Le stratège souligne que ceci « a beaucoup aidé Stephen Harper », lui donnant « une couche supplémentaire de crédibilité ». En revanche, la piètre performance de son successeur, Andrew Scheer, au débat francophone de 2019 a plombé les chances des conservateurs partout au pays.

Selon M. Reid, si M. O’Toole n’a pas particulièrement bien fait à l’antenne de TVA, il n’a pas échoué. À ce titre, le chroniqueur du Globe and Mail Campbell Clark écrivait vendredi : « S’en sortir en un seul morceau était le principal.
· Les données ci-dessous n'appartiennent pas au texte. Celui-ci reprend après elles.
(** * Downtime Activities: the item record, outcome resolution and the
    sheet's button handlers of [downtime-module.js], as a shallow
    embedding.

    The item is a record, the host's services (localisation, dice
    engine, the rendering of numbers) are parameters, and every handler
    is a function from the item to the new item together with the
    chronological list of what the host did for it (accepted updates,
    chat messages, notifications, re-renders). *)

From Stdlib Require Import ZArith QArith String Ascii List Lia.
From stdpp Require Import base list strings pretty.

Set Warnings "-register-all".

Close Scope Q_scope.

Local Open Scope string_scope.
Local Open Scope list_scope.

(** ** The JavaScript built-ins the sheet relies on *)

Module Js.

(** What [parseInt] can return: [NaN] or an integer.  (Doubles: the
    integer is kept exact here; [splice] only compares it with the
    array length, so the rounding above 2^53 is never observed.) *)
Inductive number : Type :=
| NaN : number
| Int : Z → number.

(** A JavaScript string is held as its UTF-8 bytes.

    [StrWhiteSpaceChar] in one byte: TAB, LF, VT, FF, CR and the
    space. *)
Definition isWhiteSpace (c : ascii) : bool :=
  let n := nat_of_ascii c in
  (Nat.leb 9 n && Nat.leb n 13) || Nat.eqb n 32.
Et M.O’Toole l’a fait ».

Le reste du Canada attend donc de voir comment l’électorat québécois réagira : « si M. O’Toole montre qu’il a un momentum au Québec, cela pourrait résonner ailleurs au pays », dit M. Reid.

Premier au Canada d’après les sondages, juste devant les libéraux, le Parti conservateur était cependant troisième au Québec avant le débat de jeudi soir.
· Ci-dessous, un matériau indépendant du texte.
(** The calls of the upload flow: messages, one file read, and requests to
    the labels endpoint. *)
Definition upload_may (cfg : config) (lib : Lib) (e : event) : Prop :=
  match e with
  | EPrint _ => True
  | EOpen p "r" | ERead p | EClose p =>
      ∃ location,
        cfg !! "tagging_location" = Some location
        ∧ p = PathLib.str (PathLib.join (PathLib.of_str (expanduser lib location))
                                        "data.json")
  | EPost url params _ =>
      (∃ base, cfg !! "url" = Some base ∧ url = base +:+ "/api/labels")
      ∧ params = [("userName", opt_str (cfg !! "tagging_user")); ("upload", VStr "true")]
  | _ => False
  end.

(** ** Names with and without a dot *)

Fixpoint has_dot (s : string) : bool :=
  match s with
  | EmptyString => false
  | String c s' => Ascii.eqb c "." || has_dot s'
  end.

(** The data written to the file [p], in order. *)
Fixpoint written (p : string) (t : log) : string :=
  match t with
  | [] => EmptyString
  | EWrite q data :: t' =>
      if String.eqb q p then data +:+ written p t' else written p t'
  | _ :: t' => written p t'
  end.

(** ** Variations of the sample world *)

(** The sample world with other answers to POST requests, to image
    requests and to writes. *)
Definition sample_env_with
    (post : log → string → list (string * pyval) → json → outcome Response)
    (image : Response)
    (write : log → string → string → option exn) : Env :=
  let base := Sample.env 200 Sample.two_images in
  {| env_storage_client := env_storage_client base;
     env_walk := env_walk base;
     env_create_blob := env_create_blob base;
     env_get := fun h url params =>
                  match params with
                  | [] => Ok image
                  | _ => env_get base h url params
                  end;
     env_post := post;
     env_exists := env_exists base;
     env_mkdir := env_mkdir base;
     env_open := env_open base;
     env_write := write;
     env_read := env_read base |}.

(** ** The container an onboard request asks for *)

(** * Properties *)

(** ** The pure helpers on examples *)

Example supported_examples :
  map supported_file_type
      ["a.png"; "B.JPG"; "c.Jpeg"; "d.gif"; ".png"; ".hidden.png"; "e.txt";
       "png"; "f.png."; "g.tar.gif"; "h."; ""]
  = [true; true; true; true; false; false; false; false; false; true; false; false].
Proof. vm_compute. reflexivity. Qed.

Example strip_examples :
  map (fun '(d, f) => PathLib.str (strip_path_prefix d f))
      [("/my/full/path", "/my/full/path/1.jpg");
       ("img", "img/a/img/b.png");
       ("", "a/b.png");
       ("x", "x")]
  = ["1.jpg"; "a/b.png"; "a/b.png"; "."].
Proof. vm_compute. reflexivity. Qed.

(** ** Running the flows: basic equations *)

Lemma print_run (msg : string) (h : log) :
  print msg h = (Ok tt, h ++ [EPrint msg]).
Proof. reflexivity. Qed.

Lemma bind_ret {A B} (a : A) (k : A → M B) (h : log) :
  bind (ret a) k h = k a h.
Proof. reflexivity. Qed.

Lemma bind_lift {A B} (o : outcome A) (k : A → M B) (h : log) :
  bind (lift o) k h = match o with Ok a => k a h | Raise e => (Raise e, h) end.
Proof. destruct o; reflexivity. Qed.

Lemma bind_call {A B} (e : event) (answer : log → outcome A) (k : A → M B) (h : log) :
  bind (call e answer) k h =
  match answer h with
  | Ok a => k a (h ++ [e])
  | Raise x => (Raise x, h ++ [e])
  end.
Proof. unfold bind, call. destruct (answer h); reflexivity. Qed.

Lemma bind_print {B} (msg : string) (k : unit → M B) (h : log) :
  bind (print msg) k h = k tt (h ++ [EPrint msg]).
Proof. reflexivity. Qed.

Lemma with_open_run env {A} (p mode : string) (body : M A) (h : log) :
  with_open env p mode body h =
  match env_open env h p mode with
  | Some e => (Raise e, h ++ [EOpen p mode])
  | None =>
      match body (h ++ [EOpen p mode]) with
      | (Ok a, h') => (Ok a, h' ++ [EClose p])
      | (Raise e, h') => (Raise e, h' ++ [EClose p])
      end
  end.
Proof.
  unfold with_open. rewrite bind_call.
  destruct (env_open env h p mode); [reflexivity|].
  cbn [of_option]. unfold finally, file_close, call.
  destruct (body _) as [[a|e] h']; reflexivity.
Qed.

(** The log only grows. *)
Definition extends {A} (m : M A) : Prop :=
  ∀ h, ∃ new, snd (m h) = h ++ new.

Lemma extends_ret {A} (a : A) : extends (ret a).
Proof. intros h. exists []. simpl. by rewrite app_nil_r. Qed.

Lemma extends_raise {A} (e : exn) : extends (@raise A e).
Proof. intros h. exists []. simpl. by rewrite app_nil_r. Qed.

Lemma extends_lift {A} (o : outcome A) : extends (lift o).
Proof. intros h. exists []. simpl. by rewrite app_nil_r. Qed.

Lemma extends_call {A} (e : event) (answer : log → outcome A) : extends (call e answer).
Proof. intros h. exists [e]. reflexivity. Qed.

Lemma extends_bind {A B} (m : M A) (k : A → M B) :
  extends m → (∀ a, extends (k a)) → extends (bind m k).
Proof.
  intros Hm Hk h. unfold bind.
  destruct (Hm h) as [n1 E1]. destruct (m h) as [[a|e] h1]; simpl in E1; subst h1.
  - destruct (Hk a (h ++ n1)) as [n2 E2]. exists (n1 ++ n2).
    rewrite E2. by rewrite app_assoc.
  - by exists n1.
Qed.

Lemma extends_for_each {A} (l : list A) (body : A → M unit) :
  (∀ x, extends (body x)) → extends (for_each l body).
Proof.
  intros Hb. induction l as [|x l IH]; simpl.
  - apply extends_ret.
  - apply extends_bind; [apply Hb | intros _; apply IH].
Qed.

Lemma extends_map_M {A B} (f : A → M B) (l : list A) :
  (∀ x, extends (f x)) → extends (map_M f l).
Proof.
  intros Hf. induction l as [|x l IH]; simpl.
  - apply extends_ret.
  - apply extends_bind; [apply Hf | intros y].
    apply extends_bind; [apply IH | intros ys; apply extends_ret].
Qed.

Lemma extends_finally {A} (body : M A) (fin : M unit) :
  extends body → extends fin → extends (finally body fin).
Proof.
  intros Hb Hf h. unfold finally.
  destruct (Hb h) as [n1 E1]. destruct (body h) as [[a|e] h1]; simpl in E1; subst h1.
  - destruct (Hf (h ++ n1)) as [n2 E2]. exists (n1 ++ n2).
    destruct (fin (h ++ n1)) as [[u|e] h2]; simpl in *; subst h2; by rewrite app_assoc.
  - destruct (Hf (h ++ n1)) as [n2 E2]. exists (n1 ++ n2).
    destruct (fin (h ++ n1)) as [[u|e'] h2]; simpl in *; subst h2; by rewrite app_assoc.
Qed.

(** Every flow is built from pieces that only add to the log. *)
Create HintDb flows.
#[local] Hint Unfold as_url str_add add_str raise_for_status response_json
  print get_azure_storage_client os_walk create_blob_from_path requests_get
  requests_post path_exists rmtree mkdir file_write file_read file_close
  with_open : flows.

Ltac extends_step :=
  first
    [ apply extends_ret | apply extends_raise | apply extends_lift
    | apply extends_call
    | apply extends_bind; [|intro]
    | apply extends_for_each; intro
    | apply extends_map_M; intro
    | apply extends_finally
    | match goal with
      | |- extends (match ?x with _ => _ end) => destruct x
      | |- extends (if ?b then _ else _) => destruct b
      end
    | progress autounfold with flows ].

Ltac extends_tac := repeat extends_step.

Lemma extends_with_open env {A} (p mode : string) (body : M A) :
  extends body → extends (with_open env p mode body).
Proof. intros Hb. unfold with_open, file_close. extends_tac. exact Hb. Qed.

Lemma extends_onboard_container env cfg account key container :
  extends (onboard_container env cfg account key container).
Proof.
  unfold onboard_container, print, str_add, add_str, requests_post,
    raise_for_status.
  extends_tac.
Qed.

Lemma extends_write_vott_data env lib image_dir json_resp :
  extends (write_vott_data env lib image_dir json_resp).
Proof.
  unfold write_vott_data, file_write. extends_tac.
Qed.

Lemma extends_download_image env lib image_dir url_path :
  extends (download_image env lib image_dir url_path).
Proof.
  unfold download_image, as_url, requests_get, file_write. extends_tac.
Qed.

Lemma extends_download_images env lib cfg image_dir json_resp :
  extends (download_images env lib cfg image_dir json_resp).
Proof.
  unfold download_images, print.
  extends_tac.
Qed.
Il était néanmoins le seul à progresser d’après un sondage Léger-Le Journal-TVA (+5 % PCC, -1 % Bloc et -8 % PLC).

Armes à feu

Justin Trudeau a cependant touché une corde sensible en attaquant son adversaire sur l’enjeu du contrôle des armes à feu, note M. Reid.

La question était sur toutes les lèvres vendredi à l’antenne des radios anglophones du pays, en particulier à Toronto où sévit une vague de violence armée.
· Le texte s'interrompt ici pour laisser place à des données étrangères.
(** * The word-boundary location matcher of [config.py]

    A shallow embedding of [matches_location_word_boundary] and of the
    parts of Python's [str] and [re] that it calls, and of the functions
    that load and save the settings, followed by their properties.

    Python strings are sequences of Unicode code points.  The two Unicode
    tables the function depends on, [str.lower] and the alphanumeric class
    behind [\b], are taken abstractly (record [PyUnicode]) together with
    what they do on ASCII; [AsciiUnicode] is the instance used to run
    the matcher on ASCII inputs. *)

From Stdlib Require Import NArith ZArith Ascii String List Bool Lia Permutation.
From stdpp Require Import base option list strings gmap.

Local Open Scope string_scope.
Local Open Scope list_scope.
Local Open Scope N_scope.

(** ** Python strings *)

(** A [str] is a sequence of code points. *)
Definition pystr : Type := list N.

(** The [str] written by an ASCII literal. *)
Definition py (s : string) : pystr :=
  List.map N_of_ascii (list_ascii_of_string s).

Definition is_ascii (c : N) : bool := c <? 128.

Definition ascii_str (s : pystr) : bool := forallb is_ascii s.

(** [str.lower] on an ASCII code point: 'A'..'Z' go to 'a'..'z'. *)
Definition ascii_lower (c : N) : N :=
  if (65 <=? c) && (c <=? 90) then c + 32 else c.

(** [str.isalnum] on an ASCII code point: 0-9, A-Z, a-z. *)
Definition ascii_isalnum (c : N) : bool :=
  ((48 <=? c) && (c <=? 57)) || ((65 <=? c) && (c <=? 90))
  || ((97 <=? c) && (c <=? 122)).

(** The Unicode database as the matcher sees it: [text.lower()] and
    [Py_UNICODE_ISALNUM], with their values on ASCII. *)
Record PyUnicode : Type := {
  str_lower : pystr -> pystr;
  unicode_isalnum : N -> bool;
  str_lower_ascii :
    forall s, ascii_str s = true -> str_lower s = List.map ascii_lower s;
  unicode_isalnum_ascii :
    forall c, is_ascii c = true -> unicode_isalnum c = ascii_isalnum c
}.

(** The tables restricted to ASCII: other code points are left alone by
    [str_lower] and are not alphanumeric. *)
Definition AsciiUnicode : PyUnicode := {|
  str_lower := List.map ascii_lower;
  unicode_isalnum := ascii_isalnum;
  str_lower_ascii := fun s _ => eq_refl;
  unicode_isalnum_ascii := fun c _ => eq_refl
|}.

(** ** The [re] module *)

Module re.

(** [_special_chars_map]: the characters of
    [b'()[]{}?*+-|^$\\.&~# \t\n\r\v\f']. *)
Definition special_chars : pystr :=
  py "()[]{}?*+-|^$\.&~# " ++ [9; 10; 13; 11; 12].

Definition is_special (c : N) : bool :=
  existsb (N.eqb c) special_chars.

Definition backslash : N := 92.

(** [re.escape]: [pattern.translate(_special_chars_map)], a backslash
    before each special character. *)
Definition escape (pattern : pystr) : pystr :=
  flat_map (fun c => if is_special c then [backslash; c] else [c]) pattern.

(** The pattern [r'\b']. *)
Definition word_boundary : pystr := [backslash; 98].

(** Parsed patterns.  Only the two opcodes the matcher's patterns
    produce are modelled. *)
Inductive opcode : Type :=
| LITERAL (c : N)
| AT_BOUNDARY.

(** [sre_parse.SPECIAL_CHARS] = [".\\[{()*+?^$|"]. *)
Definition SPECIAL_CHARS : pystr := py ".\[{()*+?^$|".

Definition ASCIILETTERS_or_DIGITS (c : N) : bool :=
  is_ascii c && ascii_isalnum c.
« M. O’Toole propose de ramener les armes d’assaut dans ce pays, il va ramener le fusil de Polytechnique [...] c’est écrit à la page 90 de [sa] plateforme », a lancé M.Trudeau à TVA.

« On va maintenir une interdiction des armes d’assaut », a répliqué M.O’Toole, alors que sa plateforme électorale propose bel et bien en page 96 d’« abolir le projet de loi C-71 et le décret de mai 2020 ». Le projet de loi C-71, adopté en 2019, resserre les restrictions pour obtenir un permis d’armes à feu. Le décret de mai 2020, lui, interdit la possession de neuf types « d’armes à feu de style armes d’assaut », dont le Ruger Mini-14 utilisé dans la tuerie de Polytechnique.